Investing in education, not necessarily a college degree

Millennials are getting drawn to online degrees more than formal colleges, suggesting major changes in high education in time to come

Even as Albert Einsteinclaimed, that “The only source of knowledge is experience,” so the millennial generation appears to be abiding by it.

The Millennials, the first digital natives, growing up with Internet and smartphones, experienced firsthand, the uncertainty of economic growth and the relentless downward spiral of employment during the 2008 economic meltdown, as jobs froze, worse still, as companies crashed and individual wealth was destroyed overnight.

This made Millennials wary of following the priorities of earlier generations. A recent report by the US Census Bureau finds that Millennials are following a totally different set of priorities.The report says, “What is clear is that today young adults look different from prior generations in almost every regard: how much education they have, their work experiences, when they start a family and even who they live with growing up.”

In particular, the recession appears to have colored the millennial perspective to college education, making them view it more in terms of financial gain than acquisition of knowledge. A recent study by the British Psychology Society found that US Millennials’ reasons for going to college are more tied to making money than acquiring knowledge. This is different from the outlook of earlier generations.

In a separate study, researchers from San Diego University assessed surveys from college freshmen in the period 1971 to 2014, and found that 71% of millennials now feel making money is important, while only 55% of Baby boomers shared that perspective. Researchers also found that the number of Millennials who value education,is 7% less than Baby boomers. This indicates that the quest for knowledge has been gradually superseded by the desire to increase earning capacity.

The ballooning cost of college education appears to have as much, if not more, to do with the change of millennial perspective on education. Today, millennials have collected $1.4 trillion in student debt. According to College Board, the US non-profit representing over 6000 of the world’s leading colleges, an in-state student today has to pay $20,090 an year, while an out-of-state student will pay $34,220 an year. In contrast, in 1970, annual college fees at a public college was $3,015 at today’s value, and a four-year private college charged $13,149 an year at today’s value.

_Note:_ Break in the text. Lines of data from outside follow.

(* ===== verification/Agent.v ===== *)
(** * The agent's runs ([lib.rs])

    The plain heartbeat loop [run], the opening of the platform's capture, and
    [run_secure_within]: the capture, the TLS client, the delivery loop and the
    stop. Each select!, clock reading and answer is an input. *)

From S2P Require Import Prelude IpAddr Types Errors Ring Dispatch Logon Paths Emit Config Signing Tls.
From S2P Require Import TlsConfig Transport Enrollment Delivery.
Open Scope Z_scope.

(** ** The plain heartbeat loop *)

(** One turn: the clock, the time since start and the wall clock's text, whether
    the shutdown won, and what each POST of the turn met. *)
Record TickInput := {
  ti_now : Instant;
  ti_elapsed : Z;
  ti_wall : string;
  ti_shutdown : bool;
  ti_net : Z → Transport.Outcome;
}.

Inductive PlainAction :=
| Wait (until : Z)
| Heartbeat (e : HeartbeatEnvelope) (sent : option (list NetAction * Result unit TransportError))
| Farewell (e : HeartbeatEnvelope) (sent : Result unit TransportError).

Section Plain.
Context (agent_block : AgentBlock) (client : HeartbeatClient) (heartbeat : HeartbeatConfig) (start_time : Instant).

(** [start_time + interval.saturating_mul((sequence - 1) as u32)]. *)
Definition plain_target (sequence : Z) : Instant :=
  tick_at heartbeat start_time (wrap_u 32 (sequence - 1)).

(** The loop from [sequence]; [true] when it returned. *)
Fixpoint run_plain (sequence : Z) (inputs : list TickInput) : list PlainAction * bool :=
  match inputs with
  | [] => ([], false)
  | i :: inputs =>
      let sequence := wrap_u 64 (sequence + 1) in
      let until := sat_sub (plain_target sequence) (ti_now i) in
      if ti_shutdown i then
        let e := build_envelope agent_block sequence (ti_elapsed i) (ti_wall i) GoingOffline in
        ([Wait until; Farewell e (send_single_attempt (ti_net i 1))], true)
      else
        let e := build_envelope agent_block sequence (ti_elapsed i) (ti_wall i) Online in
        let '(rest, returned) := run_plain sequence inputs in
        (Wait until :: Heartbeat e (client_send client (ti_net i)) :: rest, returned)
  end.

(** The envelopes of a run, in order. *)
Definition envelopes (tr : list PlainAction) : list HeartbeatEnvelope :=
  omap (λ a, match a with Heartbeat e _ | Farewell e _ => Some e | Wait _ => None end) tr.

Definition waits (tr : list PlainAction) : list Z :=
  omap (λ a, match a with Wait d => Some d | _ => None end) tr.

(** The turns up to and with the one the shutdown won. *)
Fixpoint taken (inputs : list TickInput) : list TickInput :=
  match inputs with
  | [] => []
  | i :: inputs => i :: if ti_shutdown i then [] else taken inputs
  end.

Definition tick_status (i : TickInput) : HeartbeatStatus := if ti_shutdown i then GoingOffline else Online.

Lemma run_plain_spec inputs sequence :
  let tr := (run_plain sequence inputs).1 in
  envelopes tr = imap (λ k i, build_envelope agent_block (wrap_u 64 (sequence + Z.of_nat k + 1))
                                (ti_elapsed i) (ti_wall i) (tick_status i)) (taken inputs) ∧
  waits tr = imap (λ k i, sat_sub (plain_target (wrap_u 64 (sequence + Z.of_nat k + 1))) (ti_now i))
               (taken inputs) ∧
  (run_plain sequence inputs).2 = existsb ti_shutdown inputs.
Proof.
  revert sequence. induction inputs as [|i inputs IH]; intros sequence; [done|].
  cbn [run_plain taken existsb imap]. unfold tick_status. rewrite Z.add_0_r.
  destruct (ti_shutdown i) eqn:Ei; cbn [orb]; [done|].
  destruct (IH (wrap_u 64 (sequence + 1))) as (H1 & H2 & H3).
  destruct (run_plain (wrap_u 64 (sequence + 1)) inputs) as [rest returned]; cbn [fst snd] in *.
  unfold envelopes, waits in *. cbn. rewrite H1, H2, H3.
  assert (∀ k, wrap_u 64 (wrap_u 64 (sequence + 1) + Z.of_nat k + 1)
               = wrap_u 64 (sequence + Z.of_nat (S k) + 1)) as Hw.
  { intros k. rewrite <- (Z.add_assoc (wrap_u 64 _)), wrap_u_add_l by lia. f_equal. lia. }
  split_and!; [f_equal|f_equal|done]; apply imap_ext; intros k j _; cbv beta; by rewrite Hw.
Qed.

(** The plain loop numbers its heartbeats consecutively from 1 on the absolute
    timeline: over any turns, the [k]-th envelope sent has sequence number [k + 1]
    and is online, but the one of the turn the shutdown won, which is the last and
    says it is going offline; before it the loop waits until
    [start_time + k * interval], not at all when that has passed. The loop returns
    exactly when a shutdown won. *)
Theorem plain_run_timeline inputs :
  let tr := (run_plain 0 inputs).1 in
  length (envelopes tr) = length (taken inputs) ∧
  (∀ k i, taken inputs !! k = Some i → Z.of_nat k < 2 ^ 32 →
     ∃ e, envelopes tr !! k = Some e ∧ he_sequence_number e = Z.of_nat k + 1 ∧
       he_status e = tick_status i ∧
       (ti_shutdown i = true ↔ existsb ti_shutdown inputs = true ∧ length (taken inputs) = S k) ∧
       ∃ d, waits tr !! k = Some d ∧
         ti_now i + d = Z.max (ti_now i) (tick_at heartbeat start_time (Z.of_nat k))) ∧
  (run_plain 0 inputs).2 = existsb ti_shutdown inputs.
Proof.
  destruct (run_plain_spec inputs 0) as (H1 & H2 & H3). intros tr. fold tr in H1, H2.
  rewrite H1, H2, H3, length_imap. split_and!; [done| |done].
  intros k i Hi Hk. rewrite !list_lookup_imap, Hi. cbn.
  rewrite wrap_u_small by (unfold in_u; lia).
  eexists. split_and!; [done|cbn; lia|done| |].
  - clear -Hi. revert k Hi. induction inputs as [|j inputs IH]; intros k Hi; [done|].
    cbn [taken existsb] in *. destruct (ti_shutdown j) eqn:Ej.
    + destruct k as [|k]; [|done]. injection Hi as <-. rewrite Ej. done.
    + destruct k as [|k].
      * injection Hi as <-. rewrite Ej. cbn. split; [done|]. intros [Hx Hl].
        destruct inputs as [|j' inputs]; done.
      * cbn in *. rewrite (IH k Hi). split; intros [Hx Hl]; split; congruence || lia.
  - eexists. split; [done|]. unfold plain_target.
    replace (0 + Z.of_nat k + 1 - 1) with (Z.of_nat k) by lia.
    rewrite wrap_u_small by (unfold in_u; lia). unfold sat_sub. lia.
Qed.

(** *** The shutdown signal ([shutdown.rs]) *)

(** Ctrl-C: its handler could not be registered, or when it came. *)
Inductive CtrlC := RegistrationFailed (reason : string) | Pressed (when : Instant) | NeverPressed.

(** When the wait that began at [since] resolves: the result of [ctrl_c] is not looked at. *)
Definition wait_for_shutdown (since : Instant) (signal : CtrlC) : option Instant :=
  match signal with
  | RegistrationFailed _ => Some since
  | Pressed when => Some (Z.max since when)
  | NeverPressed => None
  end.

(** Turns that a [select!] over the tick and this shutdown can take: with the tick still to
    come a shutdown that has resolved wins, and one that never does never wins. *)
Fixpoint can_take (resolved : option Instant) (sequence : Z) (inputs : list TickInput) : Prop :=
  match inputs with
  | [] => True
  | i :: inputs =>
      let sequence := wrap_u 64 (sequence + 1) in
      (match resolved with
       | None => ti_shutdown i = false
       | Some t => t ≤ ti_now i → ti_now i < plain_target sequence → ti_shutdown i = true
       end) ∧ can_take resolved sequence inputs
  end.

(** Where the signal's handler cannot be registered the agent stops, by its second turn,
    rather than run without one. *)
Lemma failed_registration_ends reason i j inputs :
  can_take (wait_for_shutdown start_time (RegistrationFailed reason)) 0 (i :: j :: inputs) →
  start_time ≤ ti_now j < plain_target 2 →
  (length (taken (i :: j :: inputs)) ≤ 2)%nat ∧ (run_plain 0 (i :: j :: inputs)).2 = true.
Proof.
  intros (_ & Hj & _) Hnow. cbn [wait_for_shutdown] in Hj.
  change (wrap_u 64 (wrap_u 64 (0 + 1) + 1)) with 2 in Hj. specialize (Hj (proj1 Hnow) (proj2 Hnow)).
  destruct (run_plain_spec (i :: j :: inputs) 0) as (_ & _ & ->). cbn [taken existsb]. rewrite Hj.
  destruct (ti_shutdown i); cbn; (split; [lia|done]).
Qed.

(** Nor without one does it stop by itself. *)
Lemma never_pressed_goes_on inputs :
  can_take (wait_for_shutdown start_time NeverPressed) 0 inputs → (run_plain 0 inputs).2 = false.
Proof.
  destruct (run_plain_spec inputs 0) as (_ & _ & ->). cbn [wait_for_shutdown]. generalize 0.
  induction inputs as [|i inputs IH]; intros z; [done|]. intros [Hi H]. cbn [existsb]. rewrite Hi. by apply (IH _ H).
Qed.

End Plain.

(** ** The platform's capture *)

Definition RING_CAPACITY : nat := Z.to_nat 65536.

(** The sources that run. *)
Record Sources := { etw_running : bool; logons_running : bool }.
Definition no_sources : Sources := {| etw_running := false; logons_running := false |}.

Record PlatformCapture := { pc_ring : option EventRing; pc_paths : DevicePathMap }.

Definition events_only (ring : option EventRing) : PlatformCapture :=
  {| pc_ring := ring; pc_paths := empty_map |}.

(** A logon source that cannot open stops the session. *)
Definition open_logons (logon_open : Result unit LogonError) : Result unit AgentError * Sources :=
  match logon_open with
  | Ok _ => (Ok tt, {| etw_running := true; logons_running := true |})
  | Err e => (Err (AgentLogon e), no_sources)
  end.

Definition open_platform_capture (holds_lock : bool) (etw_open : StartMode → Result unit OpenError)
    (logon_open : Result unit LogonError) (drives : DevicePathMap)
  : Result PlatformCapture AgentError * Sources :=
  let mode := if holds_lock then Locked else Unlocked in
  match etw_open mode with
  | Ok _ =>
      let '(r, sources) := open_logons logon_open in
      (try? r in Ok {| pc_ring := Some (Ring.new RING_CAPACITY); pc_paths := drives |}, sources)
  | Err Unsupported => (Ok (events_only None), no_sources)
  | Err e => (Err (AgentEtw (etw_from_open e)), no_sources)
  end.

So, while college fees have been escalating out of control, the economic value of a college degree is significantly devalued in the current economy.Today’s college degree has earned its derogatory name as the “new high school diploma.”  With the Bachelor Degree forcing undergraduates to accept lower-skilled jobs at lower pay grades, the BA has become the minimum ticket to any job, rather than being the key to high-paying executive jobs. It is, therefore, understandable that millennials will value the college degree for what it can bring them, in practical terms. They don’t have the luxury of learning for learning’s sake, like the Boomers.

However, founder of Microsoft Corporation and US business magnate Bill Gates, says, “So, if we’re really serious about all lives having equal value, we need to make sure that the higher education system, both access, completion, and excellence, are getting the attention they need.”

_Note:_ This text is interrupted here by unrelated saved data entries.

(** The events taken, and the sources after it. *)
Definition capture_step (s : EtwSession * LogonCounters) (op : CaptureOp) : list RingEvent * (EtwSession * LogonCounters) :=
  match op with
  | Traced d => ([], (deliver s.1 d, s.2))
  | Logged draw r =>
      let '(ring, counters) := handle_record draw r (es_ring s.1, s.2) in ([], (with_ring s.1 ring, counters))
  | Swept is_alive at_snapshot =>
      ([], (with_cache s.1 (sweep_between is_alive at_snapshot (es_cache s.1)).2, s.2))
  | Taken max => let '(out, ring) := drain_up_to (es_ring s.1) max in (out, (with_ring s.1 ring, s.2))
  end.

Fixpoint capture_run (s : EtwSession * LogonCounters) (ops : list CaptureOp)
  : list RingEvent * (EtwSession * LogonCounters) :=
  match ops with
  | [] => ([], s)
  | op :: ops =>
      let '(out, s) := capture_step s op in
      let '(outs, s) := capture_run s ops in (out ++ outs, s)
  end.

(** A ring that holds typed events within its capacity. *)
Definition ring_typed (cap : nat) (r : EventRing) : Prop :=
  capacity r = cap ∧ (length (events r) ≤ cap)%nat ∧ Forall event_typed (snapshot_events r).

Lemma enqueue_typed cap r now e : (0 < cap)%nat → ring_typed cap r → (refused_event e = false → event_typed e) →
  ring_typed cap (enqueue_or_drop r now e).
Proof.
  intros Hpos (Hc & Hl & Hf) He. unfold enqueue_or_drop, ring_typed, snapshot_events in *.
  destruct (refused_event e); [done|]. specialize (He eq_refl).
  case_decide as Hd; cbn; rewrite fmap_app, length_app; cbn; (split; [done|]).
  - destruct (events r) as [|x l]; cbn in *; [lia|]. split; [lia|]. inversion Hf; subst.
    apply Forall_app. split; [done|by repeat constructor].
  - split; [lia|]. apply Forall_app. split; [done|by repeat constructor].
Qed.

US business magnate Warren Buffetsaid, “Price is what you pay. Value is what you get.”

The story goes that Buffet told a group of students, “”Read 500 pages like this every day … That’s how knowledge works. It builds up, like compound interest. All of you can do it, but I guarantee not many of you will do it.”

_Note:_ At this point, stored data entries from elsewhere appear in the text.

(** The runtime polls within [late] of the stop, of the end of the sleep that began then,
    and of the run's end. *)
Record polled (run : option (Instant * TaskEnd)) (t late : Instant) (polls : list Poll) : Prop := {
  pd_stop : ∃ p, p ∈ polls ∧ t ≤ p_at p ≤ t + late;
  pd_sleep p : p ∈ polls → t ≤ p_at p ≤ t + late →
    ∃ q, q ∈ polls ∧ p_at p + seconds STOP_DEADLINE ≤ p_at q ≤ p_at p + seconds STOP_DEADLINE + late;
  pd_run r e : run = Some (r, e) → ∃ p, p ∈ polls ∧ r ≤ p_at p ≤ r + late;
}.

Definition in_order (p q : Poll) : Prop := p_at p ≤ p_at q.

(** The poll that ends the supervision, and why it does. *)
Lemma supervise_ended w polls ends exit : StronglySorted in_order polls → supervise w polls = Some (ends, exit) →
  ∃ p, p ∈ polls ∧ p_at p = ends ∧ (∀ q, q ∈ polls → p_at q < ends → p_run q = None) ∧
    match p_run p with
    | Some e => exit = with_log_failure (joined e) (p_log p)
    | None => exit = DeadlineExpired PENDING_UNKNOWN None ∧
        match w with
        | Sleeps until => until ≤ ends
        | AwaitsStop => ∃ q, q ∈ polls ∧ p_stop q = true ∧ p_at q + seconds STOP_DEADLINE ≤ ends
        end
    end.
Proof.
  intros Hs. revert w. induction Hs as [|p polls Hs IH Hp]; intros w H; [done|]. cbn [supervise] in H.
  rewrite Forall_forall in Hp.
  assert (∀ x, p_at p = x → ∀ q, q ∈ p :: polls → p_at q < x → p_run q = None) as Hfirst.
  { intros x <- q [->|Hq]%elem_of_cons Hlt; [lia|]. specialize (Hp q Hq). unfold in_order in Hp. lia. }
  destruct (p_run p) as [e|] eqn:Er.
  { injection H as <- <-. exists p. rewrite Er. split_and!; [left|done|by apply Hfirst|done]. }
  assert (∀ l, with_log_failure (DeadlineExpired PENDING_UNKNOWN None) l = DeadlineExpired PENDING_UNKNOWN None)
    as Hlog by (by intros []).
  assert (∀ ends, (∀ q, q ∈ polls → p_at q < ends → p_run q = None) →
    ∀ q, q ∈ p :: polls → p_at q < ends → p_run q = None) as Hcons.
  { intros x Hq q [->|Hin]%elem_of_cons; [done|by apply Hq]. }
  destruct w as [|until]; cbn [poll_watchdog] in H.
  - destruct (p_stop p) eqn:Es.
    + destruct (Z.leb_spec (p_at p + seconds STOP_DEADLINE) (p_at p)); [unfold seconds, STOP_DEADLINE in *; lia|].
      destruct (IH _ H) as (q & Hq & Hat & Hb & Hex). exists q. split_and!; [by right|done|by apply Hcons|].
      destruct (p_run q); [done|]. destruct Hex as [Hex Hle]. split; [done|]. exists p. split_and!; [left|done|done].
    + destruct (IH _ H) as (q & Hq & Hat & Hb & Hex). exists q. split_and!; [by right|done|by apply Hcons|].
      destruct (p_run q); [done|]. destruct Hex as [Hex (q' & Hq' & H')]. split; [done|]. exists q'. by split; [right|].
  - destruct (Z.leb_spec until (p_at p)).
    + injection H as <- <-. exists p. rewrite Er, Hlog. split_and!; [left|done|by apply Hfirst|done..].
    + destruct (IH _ H) as (q & Hq & Hat & Hb & Hex). exists q. split_and!; [by right|done|by apply Hcons|done].
Qed.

Dale Carnegie’s President and CEO Joe Hart, once said of Warren Buffet, “, “One of the traits that is awesome about him is he is such an active learner. It’s something that’s made him very successful.”

So, do Millennials really value their education? Or are they mechanically paying the price for something they are expected to have? As Buffet told Forbes at a recent interview, “”Ultimately, there’s one investment that supersedes all others: Invest in yourself. Nobody can take away what you’ve got in yourself, and everybody has potential they haven’t used yet.”

What is more, Buffet never equated education with a college degree. He has said, “The best education you can get is investing in yourself, and that doesn’t mean college or university.”

Meanwhile, young people are increasingly becoming more comfortable with acquiring online degrees. According to a recent Harris poll conducted by nonprofit Growing Leaders, 69% of 18-34 year olds said they acquired more knowledge from technology than from people. This appears to be a growing trend which will inevitably extend to the younger Gen Z too.

President of Growing Leaders, Tim Elmore said, “I think higher education will be in trouble.” He says young people have watched older siblings acquire college degrees at great expense, then get low paying hourly-paid jobs with bleak prospects for high-paying jobs, while being thousands of dollars in debt. He says, “They graduate from college, and now they’ve got $28,000 in debt and they’re a barista at Starbucks, which they could’ve done before college.”

Despite this negative scenario, Millennials are still the most educated generation up to now, with 34% of them having at least a Bachelor Degree.

Millennials have lofty visions of making a difference in the world. Probably they understand, more than earlier generations, the words of former South African leader, Nelson Mandela, “Education is the most powerful weapon which you can use to change the world.”